Bus rapid transit station in Jakarta, Indonesia

Cawang Sentral (formerly Cawang UKI) is a Transjakarta bus rapid transit station located at Mayjen Sutoyo Street in East Jakarta, Indonesia. It is an interchange station between corridors 7, 9, and 10, and has been designated as one of the central stations of the BRT system. The station is located adjacent with the Christian University of Indonesia (UKI) on the east, hence its former name.

Because of the large mobility of passengers and its designation as a central station, this station was closed for a major revitalization on 1 June 2023. Transjakarta provided the 9N (Pinang Ranti–Cawang Sutoyo, still operating) and 10ST (PGC–BNN, closed in September 2023) shuttle routes for passengers who wanted to transit between corridor 9 and 10. On 17 November, during the revitalization progress, Transjakarta announced that the then-named Cawang UKI BRT station would be renamed to Cawang Sentral, as the station served 12 different routes BRT and non-BRT feeder routes. At the same day, the revitalization progress had reached about 50%.

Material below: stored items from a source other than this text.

(** Completions name distinct ids, all consumed, and each completes a begun login. *)
Lemma mfa_history_ok w begun completed :
  mfa_laws → mfa_history w begun completed →
  (∀ b, b ∈ begun → ∃ user methods payload, begun_ok b user methods payload) ∧
  (∀ c, c ∈ completed → (∃ b, b ∈ begun ∧ mfa_answers b c) ∧ consumed (completed_id c) w) ∧
  NoDup (List.map completed_id completed).
Proof.
  intros A. induction 1 as [w|w w' bs cs H IH Hl|w w' bs cs input target draws now state methods answer H IH Hb Hs
                            |w w' bs cs response now done H IH Hin Hc].
  - split_and!; [by intros b Hb%elem_of_nil|by intros c Hc%elem_of_nil|constructor].
  - destruct IH as (H1 & H2 & H3). split_and!; [done| |done]. intros c Hc. destruct (H2 c Hc) as [? ?]. split; [done|].
    by eapply (ma_stays A).
  - destruct IH as (H1 & H2 & H3). apply (mfa_begin_later _ _ _ _ _ _ _ A) in Hb.
    apply mfa_state_ok in Hs as (user & payload & Hok & _). split_and!; [| |done].
    + intros b Hb'. apply elem_of_cons in Hb' as [->|Hb']; [by exists user, methods, payload|by apply H1].
    + intros c Hc. destruct (H2 c Hc) as [(b & ? & ?) ?]. split; [|by eapply (ma_stays A)]. exists b. split; [by right|done].
  - destruct IH as (H1 & H2 & H3). pose proof (mfa_complete_later _ _ _ _ _ A Hc) as Hlater.
    apply mfa_complete_ok in Hc as (state & pending & user & w1 & w2 & Ho & Hm & Hexp & Hp & Hmem & Hv & Hst & -> & ->).
    destruct (Hin _ Ho Hm) as (b & Hb & <-). apply (ma_first A) in Hst as [Hnot Hcons].
    assert (Hid : completed_id {| mc_response := response; mc_now := now; mc_done :=
        {| cl_login := {| vl_user := user; vl_methods := [primary_method (mf_input r); mfa_method_as_str (mr_method response)];
                          vl_auth_time := Some (pm_auth_time pending); vl_acr := Some "urn:vyuh:acr:mfa"%string |};
           cl_target := ss_target (mb_state b) |} |} = ss_state_id (mb_state b)).
    { unfold completed_id. cbn. by rewrite Ho. }
    assert (Hw1 : later w w1) by exact (run_later later _ _ _ _ (ma_verify A _ _) Hv).
    split_and!; [done| |].
    + intros c Hc. apply elem_of_cons in Hc as [->|Hc].
      * split; [|by rewrite Hid]. exists b. split; [done|]. destruct (H1 b Hb) as (u & ms & payload & Hok).
        pose proof Hok as (_ & Hallowed & Hpay & Htarget & Hpayload & Hexpires).
        apply ll_mfa in Hpay. rewrite Hpayload, Hpay in Hp. injection Hp as <-. cbn in *.
        exists u, ms, payload, user, w, w1. rewrite Htarget. split_and!; try done; [by apply Hallowed|cbn; lia].
      * destruct (H2 c Hc) as [? ?]. split; [done|]. by eapply (ma_stays A).
    + cbn [List.map]. rewrite Hid. constructor; [|done]. intros Hi. apply list_elem_of_In, in_map_iff in Hi as (c & He & Hc).
      apply list_elem_of_In in Hc. destruct (H2 c Hc) as [_ Hcons']. apply Hnot. rewrite <- He. by eapply (ma_stays A).
Qed.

On 24 December 2023, the station was reopened to the public with its new name Cawang Sentral.

== Building and layout ==
As a central station that serves three main corridors, Cawang Sentral BRT station now has two floors: the lower floor as the platform area, and the upper floor as a concourse. The station is also equipped with elevators for priority passengers (disabled, elderlies, etc.) and escalators to ease the passenger flow. The second floor area is built at the north of the station's bridge access.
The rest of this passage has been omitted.